== About this task ==
Find the lines below holding the word "exfalso" and copy each of them.

(Saved entries)

(* ===== verification/DoubleArith.v ===== *)
(** * Exact integers and quotients in double precision

    Integers below [2^53] are represented exactly, so is their product when it
    stays below that bound, and the integer part of a rounded quotient is the
    quotient of the integers: the rounding never reaches the next integer. *)
From Stdlib Require Import SpecFloat.
From S2P Require Import Prelude Words Buffers CString Decimal Double.

Definition digits (m : positive) : Z := Z.pos (digits2_pos m).

Lemma digits_bounds m : 2 ^ (digits m - 1) <= Z.pos m < 2 ^ digits m.
Proof.
  unfold digits. split; [|apply digits2_pos_bound]. induction m as [m IH|m IH|]; cbn [digits2_pos]; [..|done].
  all: rewrite Pos2Z.inj_succ; replace (Z.succ _ - 1) with (Z.succ (Z.pos (digits2_pos m) - 1)) by lia;
    rewrite Z.pow_succ_r by lia; lia.
Qed.

Lemma digits_unique m k : 0 <= k -> 2 ^ (k - 1) <= Z.pos m < 2 ^ k -> digits m = k.
Proof.
  intros Hk [H1 H2]. pose proof (digits_bounds m) as [D1 D2]. assert (0 < digits m) by done.
  destruct (Z.lt_trichotomy (digits m) k) as [Hl|[Hl|Hl]]; [exfalso|done|exfalso].
  - assert (2 ^ digits m <= 2 ^ (k - 1)) by (apply Z.pow_le_mono_r; lia). lia.
  - assert (2 ^ k <= 2 ^ (digits m - 1)) by (apply Z.pow_le_mono_r; lia). lia.
Qed.

Lemma shl_pos m d : Z.pos (Pos.iter xO m d) = Z.pos m * 2 ^ Z.pos d.
Proof.
  revert m. induction d as [|d IH] using Pos.peano_ind; intros m; [cbn; lia|].
  rewrite Pos.iter_succ, Pos2Z.inj_succ, Z.pow_succ_r by lia. rewrite Pos2Z.inj_xO, IH. lia.
Qed.

Lemma iter_pos_nat {A} (f : A -> A) p x : SpecFloat.iter_pos f p x = Nat.iter (Pos.to_nat p) f x.
Proof.
  revert x. induction p as [p IH|p IH|]; intros x; cbn [SpecFloat.iter_pos]; rewrite ?IH; [| |done].
  - rewrite Pos2Nat.inj_xI. rewrite <- Nat.iter_add, <- Nat.iter_succ_r. f_equal. lia.
  - rewrite Pos2Nat.inj_xO. rewrite <- Nat.iter_add. f_equal. lia.
Qed.

(** Shifting right drops zeros. *)
Lemma shr_zeros n m : 0 < m -> Nat.iter n shr_1 (Build_shr_record (m * 2 ^ Z.of_nat n) false false) = Build_shr_record m false false.
Proof.
  intros Hm. induction n as [|n IH]; [cbn [Nat.iter]; change (2 ^ Z.of_nat 0) with 1; by rewrite Z.mul_1_r|].
  rewrite Nat.iter_succ_r. rewrite <- IH. f_equal.
  rewrite Nat2Z.inj_succ, Z.pow_succ_r by lia. replace (m * (2 * 2 ^ Z.of_nat n)) with (2 * (m * 2 ^ Z.of_nat n)) by lia.
  assert (Hp : 0 < m * 2 ^ Z.of_nat n) by (apply Z.mul_pos_pos; [lia|apply Z.pow_pos_nonneg; lia]).
  by destruct (m * 2 ^ Z.of_nat n).
Qed.

(** A mantissa of 53 bits with zeros behind it is cut to 53 bits. *)
Lemma shr_fexp_exact (m : positive) (n : nat) e : digits m = 53 -> -1074 <= e + Z.of_nat n ->
  exists r, shr_fexp 53 1024 (Z.pos m * 2 ^ Z.of_nat n) e loc_Exact = (r, e + Z.of_nat n) /\ shr_m r = Z.pos m /\
    loc_of_shr_record r = loc_Exact.
Proof.
  intros Hd He. unfold shr_fexp.
  assert (Ep : exists p, Z.pos m * 2 ^ Z.of_nat n = Z.pos p).
  { assert (0 < Z.pos m * 2 ^ Z.of_nat n) by (apply Z.mul_pos_pos; [lia|apply Z.pow_pos_nonneg; lia]).
    destruct (Z.pos m * 2 ^ Z.of_nat n); [lia|eauto|lia]. }
  destruct Ep as [p Ep]. assert (Hp : digits p = 53 + Z.of_nat n).
  { apply digits_unique; [lia|]. pose proof (digits_bounds m) as [D1 D2]. rewrite Hd in *. rewrite <- Ep.
    rewrite Z.add_comm, <- Z.add_sub_assoc, Z.pow_add_r, Z.pow_add_r by lia. nia. }
  assert (Ef : fexp 53 1024 (Zdigits2 (Z.pos m * 2 ^ Z.of_nat n) + e) - e = Z.of_nat n).
  { rewrite Ep. cbn [Zdigits2]. fold (digits p). rewrite Hp. unfold fexp, emin. lia. }
  rewrite Ef. cbn [shr_record_of_loc]. destruct n as [|n].
  - cbn [shr Z.of_nat]. eexists. split; [rewrite Z.add_0_r; reflexivity|]. change (2 ^ Z.of_nat 0) with 1. by rewrite Z.mul_1_r.
  - unfold shr. change (Z.of_nat (S n)) with (Z.pos (Pos.of_succ_nat n)). cbv iota beta. rewrite iter_pos_nat, SuccNat2Pos.id_succ.
    change (Z.pos (Pos.of_succ_nat n)) with (Z.of_nat (S n)). rewrite shr_zeros by lia. by eexists.
Qed.

Lemma round_exact (m : positive) (n : nat) e s : digits m = 53 -> -1074 <= e + Z.of_nat n <= 971 ->
  binary_round_aux 53 1024 s (Z.pos m * 2 ^ Z.of_nat n) e loc_Exact = S754_finite s m (e + Z.of_nat n).
Proof.
  intros Hd He. unfold binary_round_aux. destruct (shr_fexp_exact m n e Hd) as (r & E & Em & El); [lia|].
  rewrite E, Em, El. cbn [round_nearest_even].
  destruct (shr_fexp_exact m 0 (e + Z.of_nat n) Hd) as (r' & E' & Em' & El'); [lia|].
  change (2 ^ Z.of_nat 0) with 1 in E'. rewrite Z.mul_1_r in E'. rewrite E', Em'.
  replace (e + Z.of_nat n + Z.of_nat 0) with (e + Z.of_nat n) by lia. by rewrite (proj2 (Z.leb_le _ (1024 - 53))) by lia.
Qed.

(** The normalised mantissa of a positive integer below [2^53]. *)
Definition mantissa (a : positive) : positive := Z.to_pos (Z.pos a * 2 ^ (53 - digits a)).

Lemma mantissa_value a : digits a <= 53 -> Z.pos (mantissa a) = Z.pos a * 2 ^ (53 - digits a).
Proof.
  intros Ha. unfold mantissa. apply Z2Pos.id. apply Z.mul_pos_pos; [lia|]. apply Z.pow_pos_nonneg; lia.
Qed.

Lemma mantissa_digits a : digits a <= 53 -> digits (mantissa a) = 53.
Proof.
  intros Ha. assert (0 < digits a) by done. apply digits_unique; [lia|]. rewrite mantissa_value by done. pose proof (digits_bounds a) as [D1 D2].
  replace (53 - 1) with ((digits a - 1) + (53 - digits a)) by lia.
  replace 53 with (digits a + (53 - digits a)) at 4 by lia. rewrite !Z.pow_add_r by lia.
  assert (0 < 2 ^ (53 - digits a)) by (apply Z.pow_pos_nonneg; lia). nia.
Qed.

Lemma digits_small a : Z.pos a < 2 ^ 53 -> digits a <= 53.
Proof.
  intros Ha. pose proof (digits_bounds a) as [D _]. destruct (Z.le_gt_cases (digits a) 53) as [|Hd]; [done|exfalso].
  assert (2 ^ 53 <= 2 ^ (digits a - 1)) by (apply Z.pow_le_mono_r; lia). lia.
Qed.

Lemma dbl_of_pos a : digits a <= 53 -> dbl_of_Z (Z.pos a) = S754_finite false (mantissa a) (digits a - 53).
Proof.
  intros Ha. assert (0 < digits a) by done. unfold dbl_of_Z, binary_normalize, binary_round.
  assert (Ef : fexp 53 1024 (Z.pos (digits2_pos a) + 0) = digits a - 53) by (unfold fexp, emin, digits; lia).
  rewrite Ef. assert (Es : shl_align a 0 (digits a - 53) = (mantissa a, digits a - 53)).
  { unfold shl_align. destruct (digits a - 53 - 0) as [|d|d] eqn:Ed; [|lia|].
    - f_equal; [|lia]. unfold mantissa. replace (53 - digits a) with 0 by lia. by rewrite Z.mul_1_r.
    - f_equal. apply Pos2Z.inj. rewrite shl_pos, mantissa_value by lia. f_equal. f_equal. lia. }
  rewrite Es. pose proof (round_exact (mantissa a) 0 (digits a - 53) false (mantissa_digits a Ha)) as R.
  change (2 ^ Z.of_nat 0) with 1 in R. rewrite Z.mul_1_r in R. rewrite R by lia. f_equal. lia.
Qed.

Lemma digits_mono a b : Z.pos a <= Z.pos b -> digits a <= digits b.
Proof.
  intros Hab. pose proof (digits_bounds a) as [D1 _]. pose proof (digits_bounds b) as [_ D2].
  destruct (Z.le_gt_cases (digits a) (digits b)) as [|Hd]; [done|exfalso].
  assert (2 ^ digits b <= 2 ^ (digits a - 1)) by (apply Z.pow_le_mono_r; lia). lia.
Qed.

(** An exact product. *)
Lemma dbl_mul_exact a b : Z.pos a * Z.pos b < 2 ^ 53 ->
  SFmul 53 1024 (dbl_of_Z (Z.pos a)) (dbl_of_Z (Z.pos b)) = dbl_of_Z (Z.pos a * Z.pos b).
Proof.
  intros Hab. rewrite <- Pos2Z.inj_mul in *. pose proof (digits_small _ Hab) as Hd.
  pose proof (digits_mono a (a * b)) as Ha. pose proof (digits_mono b (a * b)) as Hb.
  assert (Z.pos a <= Z.pos (a * b) /\ Z.pos b <= Z.pos (a * b)) as [La Lb] by (rewrite Pos2Z.inj_mul; split; nia).
  specialize (Ha La). specialize (Hb Lb). assert (0 < digits a /\ 0 < digits b) as [Pa Pb] by done.
  rewrite !dbl_of_pos by lia. cbn [SFmul xorb].
  set (n := 53 + digits (a * b) - digits a - digits b). assert (Hn : 0 <= n) by (unfold n; lia).
  rewrite Pos2Z.inj_mul. rewrite !mantissa_value by lia.
  replace (Z.pos a * 2 ^ (53 - digits a) * (Z.pos b * 2 ^ (53 - digits b)))
    with (Z.pos (mantissa (a * b)) * 2 ^ Z.of_nat (Z.to_nat n)).
  2: { rewrite mantissa_value, Z2Nat.id, Pos2Z.inj_mul by lia.
       replace (Z.pos a * 2 ^ (53 - digits a) * (Z.pos b * 2 ^ (53 - digits b)))
         with (Z.pos a * Z.pos b * (2 ^ (53 - digits a) * 2 ^ (53 - digits b))) by ring.
       rewrite <- Z.mul_assoc, <- !Z.pow_add_r by lia. f_equal. f_equal. unfold n. lia. }
  assert (Hz : Z.of_nat (Z.to_nat n) = n) by (apply Z2Nat.id; done).
  rewrite round_exact; [|by apply mantissa_digits|rewrite Hz; unfold n; lia]. f_equal. rewrite Hz. unfold n. lia.
Qed.

(** A mantissa after rounding. *)
Lemma finish_round x e : 2 ^ 52 <= x <= 2 ^ 53 -> -1074 <= e <= 950 ->
  exists (m : positive) (j : nat) r, shr_fexp 53 1024 x e loc_Exact = (r, e + Z.of_nat j) /\ shr_m r = Z.pos m /\
    Z.pos m * 2 ^ Z.of_nat j = x /\ (j <= 1)%nat.
Proof.
  intros Hx He. destruct (decide (x = 2 ^ 53)) as [->|Hn].
  - destruct (shr_fexp_exact (2 ^ 52) 1 e) as (r & E & Em & _); [done|lia|]. exists (2 ^ 52)%positive, 1%nat, r. done.
  - destruct x as [|p|p]; [lia| |lia]. destruct (shr_fexp_exact p 0 e) as (r & E & Em & _); [apply digits_unique; lia|lia|].
    change (2 ^ Z.of_nat 0) with 1 in E. rewrite Z.mul_1_r in E. exists p, 0%nat, r. rewrite Z.mul_1_r. auto.
Qed.

(** The first shift of a mantissa of 53 or 54 bits. *)
Lemma first_shift q e l : 2 ^ 52 <= q < 2 ^ 54 -> -1074 <= e <= 900 ->
  exists r (i : nat), shr_fexp 53 1024 q e l = (r, e + Z.of_nat i) /\ (i <= 1)%nat /\
    let y := round_nearest_even (shr_m r) (loc_of_shr_record r) in
    2 ^ 52 <= y <= 2 ^ 53 /\ (if Z.even q then q else q - 1) <= y * 2 ^ Z.of_nat i <= q + 1.
Proof.
  intros Hq He. destruct q as [|p|p]; [lia| |lia]. unfold shr_fexp. cbn [Zdigits2]. fold (digits p).
  destruct (Z.lt_ge_cases (Z.pos p) (2 ^ 53)) as [Hl|Hl].
  - rewrite (digits_unique p 53) by lia. replace (fexp 53 1024 (53 + e) - e) with 0 by (unfold fexp, emin; lia).
    cbn [shr]. exists (shr_record_of_loc (Z.pos p) l), 0%nat. split; [f_equal; lia|]. split; [lia|].
    change (2 ^ Z.of_nat 0) with 1. rewrite Z.mul_1_r. pose proof (Zeven_odd_dec (Z.pos p)) as _.
    destruct l as [|[| |]]; cbn [shr_record_of_loc loc_of_shr_record shr_m round_nearest_even];
      destruct (Z.even (Z.pos p)); lia.
  - rewrite (digits_unique p 54) by lia. replace (fexp 53 1024 (54 + e) - e) with 1 by (unfold fexp, emin; lia).
    cbn [shr SpecFloat.iter_pos]. eexists _, 1%nat. split; [reflexivity|]. split; [lia|].
    change (2 ^ Z.of_nat 1) with 2.
    destruct l as [|[| |]]; destruct p as [p|p|]; try lia;
      cbn [shr_record_of_loc shr_1 orb loc_of_shr_record shr_m round_nearest_even Z.even];
      repeat case_match; lia.
Qed.

(** Rounding a mantissa of 53 or 54 bits moves it by one at most, and an even
    one never down. *)
Lemma round_near q e l : 2 ^ 52 <= q < 2 ^ 54 -> -1074 <= e <= 900 ->
  exists (m : positive) (j : nat), binary_round_aux 53 1024 false q e l = S754_finite false m (e + Z.of_nat j) /\
    (if Z.even q then q else q - 1) <= Z.pos m * 2 ^ Z.of_nat j <= q + 1.
Proof.
  intros Hq He. unfold binary_round_aux. destruct (first_shift q e l Hq He) as (r & i & E & Hi & Hy & Hb). rewrite E.
  destruct (finish_round (round_nearest_even (shr_m r) (loc_of_shr_record r)) (e + Z.of_nat i) Hy)
    as (m & j & r' & E' & Em & Ev & Hj); [lia|]. rewrite E', Em.
  rewrite (proj2 (Z.leb_le _ (1024 - 53))) by lia. exists m, (j + i)%nat. split; [f_equal; lia|].
  rewrite Nat2Z.inj_add, Z.pow_add_r, Z.mul_assoc, Ev by lia. done.
Qed.

(** Rounding does not reach the next integer. *)
Lemma near_quotient a b P Y : 0 <= a -> 0 < b < P -> Z.even P = true ->
  (if Z.even (a * P / b) then a * P / b else a * P / b - 1) <= Y <= a * P / b + 1 -> Y / P = a / b.
Proof.
  intros Ha Hb He HY. pose proof (Z_div_mod_eq_full a b) as Ea. pose proof (Z.mod_pos_bound a b) as Hr.
  set (t := a / b) in *. set (r := a mod b) in *.
  assert (Eq : a * P / b = t * P + r * P / b).
  { rewrite Ea at 1. replace ((b * t + r) * P) with (r * P + t * P * b) by ring. rewrite Z.div_add by lia. lia. }
  assert (Hw : 0 <= r * P / b) by (apply Z.div_pos; nia).
  assert (Hw2 : b * (r * P / b) <= r * P) by (apply Z.mul_div_le; lia).
  rewrite Eq in HY. set (w := r * P / b) in *. assert (w <= P - 2) by nia.
  assert (Hl : t * P <= Y).
  { destruct (decide (w = 0)) as [E0|E0]; [|destruct (Z.even (t * P + w)); lia].
    rewrite E0, Z.add_0_r, Z.even_mul, He, orb_true_r in HY. lia. }
  symmetry. apply (Z.div_unique_pos _ _ _ (Y - t * P)); [|ring]. destruct (Z.even _); lia.
Qed.

Lemma dbl_trunc_shift (m : positive) k j : 0 <= k -> 0 <= j ->
  dbl_trunc (S754_finite false m (- k + j)) = Ret (Z.pos m * 2 ^ j / 2 ^ k).
Proof.
  intros Hk Hj. cbn [dbl_trunc]. f_equal. destruct (Z.leb_spec 0 (- k + j)) as [Hl|Hl].
  - assert (Ep : 2 ^ j = 2 ^ (- k + j) * 2 ^ k) by (rewrite <- Z.pow_add_r by lia; f_equal; lia).
    rewrite Ep, Z.mul_assoc, Z.div_mul; [done|]. apply Z.pow_nonzero; lia.
  - assert (Ep : 2 ^ k = 2 ^ (- (- k + j)) * 2 ^ j) by (rewrite <- Z.pow_add_r by lia; f_equal; lia).
    rewrite Ep, Z.div_mul_cancel_r; [done|apply Z.pow_nonzero; lia..].
Qed.

(** The quotient of two mantissas has 53 or 54 bits. *)
Lemma quotient_bits A B : 2 ^ 52 <= A < 2 ^ 53 -> 2 ^ 52 <= B < 2 ^ 53 -> 2 ^ 52 <= A * 2 ^ 53 / B < 2 ^ 54.
Proof. intros HA HB. split; [apply Z.div_le_lower_bound|apply Z.div_lt_upper_bound]; lia. Qed.

Lemma mantissa_bounds a : digits a <= 53 -> 2 ^ 52 <= Z.pos a * 2 ^ (53 - digits a) < 2 ^ 53.
Proof.
  intros Ha. pose proof (digits_bounds (mantissa a)) as D. rewrite mantissa_digits, mantissa_value in D by done. done.
Qed.

(** The integer part of the rounded quotient of two integers. *)
Lemma dbl_div_trunc a b : Z.pos a < 2 ^ 53 -> Z.pos b < 2 ^ 53 ->
  dbl_trunc (SFdiv 53 1024 (dbl_of_Z (Z.pos a)) (dbl_of_Z (Z.pos b))) = Ret (Z.pos a / Z.pos b).
Proof.
  intros Ha Hb. apply digits_small in Ha, Hb. assert (0 < digits a /\ 0 < digits b) as [Pa Pb] by done.
  rewrite !dbl_of_pos by done. cbn [SFdiv xorb]. unfold SFdiv_core_binary. cbn [Zdigits2].
  fold (digits (mantissa a)) (digits (mantissa b)). rewrite !mantissa_digits by done.
  set (k := 53 - digits a + digits b).
  replace (Z.min _ _) with (- k) by (unfold fexp, emin, k; lia).
  replace (digits a - 53 - (digits b - 53) - - k) with 53 by (unfold k; lia).
  rewrite Z.shiftl_mul_pow2, !mantissa_value by lia.
  pose proof (quotient_bits _ _ (mantissa_bounds a Ha) (mantissa_bounds b Hb)) as Hq.
  assert (Eq : Z.pos a * 2 ^ (53 - digits a) * 2 ^ 53 / (Z.pos b * 2 ^ (53 - digits b)) = Z.pos a * 2 ^ k / Z.pos b).
  { replace (Z.pos a * 2 ^ (53 - digits a) * 2 ^ 53) with (Z.pos a * 2 ^ k * 2 ^ (53 - digits b)).
    - apply Z.div_mul_cancel_r; [lia|]. apply Z.pow_nonzero; lia.
    - rewrite <- !Z.mul_assoc, <- !Z.pow_add_r by (unfold k; lia). f_equal. f_equal. unfold k. lia. }
  rewrite Eq in Hq. unfold Z.div in Eq at 1. destruct (Z.div_eucl _ _) as [q r]. subst q.
  destruct (round_near _ (- k) (new_location (Z.pos b * 2 ^ (53 - digits b)) r) Hq) as (m & j & E & Hm); [unfold k; lia|].
  rewrite E, dbl_trunc_shift by (unfold k; lia). f_equal. apply near_quotient; [lia| | |done].
  - split; [lia|]. pose proof (digits_bounds b) as [_ D].
    assert (2 ^ digits b <= 2 ^ k) by (apply Z.pow_le_mono_r; unfold k; lia). lia.
  - rewrite Z.even_pow by (unfold k; lia). done.
Qed.

(** [(int)((double)a * c / (double)b)] for small integers. *)
Lemma dbl_muldiv a c b : 0 <= a -> 0 < c < 2 ^ 53 -> 0 < b < 2 ^ 53 -> a * c < 2 ^ 53 ->
  dbl_trunc (SFdiv 53 1024 (SFmul 53 1024 (dbl_of_Z a) (dbl_of_Z c)) (dbl_of_Z b)) = Ret (a * c / b).
Proof.
  intros Ha Hc Hb Hac. destruct c as [|c|c]; [lia| |lia]. destruct b as [|b|b]; [lia| |lia].
  destruct a as [|a|a]; [| |lia].
  - rewrite (dbl_of_pos b) by (apply digits_small; lia). rewrite (dbl_of_pos c) by (apply digits_small; lia). done.
  - rewrite dbl_mul_exact, <- Pos2Z.inj_mul by lia. by rewrite dbl_div_trunc by lia.
Qed.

== Response area ==
  destruct (Z.lt_trichotomy (digits m) k) as [Hl|[Hl|Hl]]; [exfalso|done|exfalso].
  intros Ha. pose proof (digits_bounds a) as [D _]. destruct (Z.le_gt_cases (digits a) 53) as [|Hd]; [done|exfalso].
  destruct (Z.le_gt_cases (digits a) (digits b)) as [|Hd]; [done|exfalso].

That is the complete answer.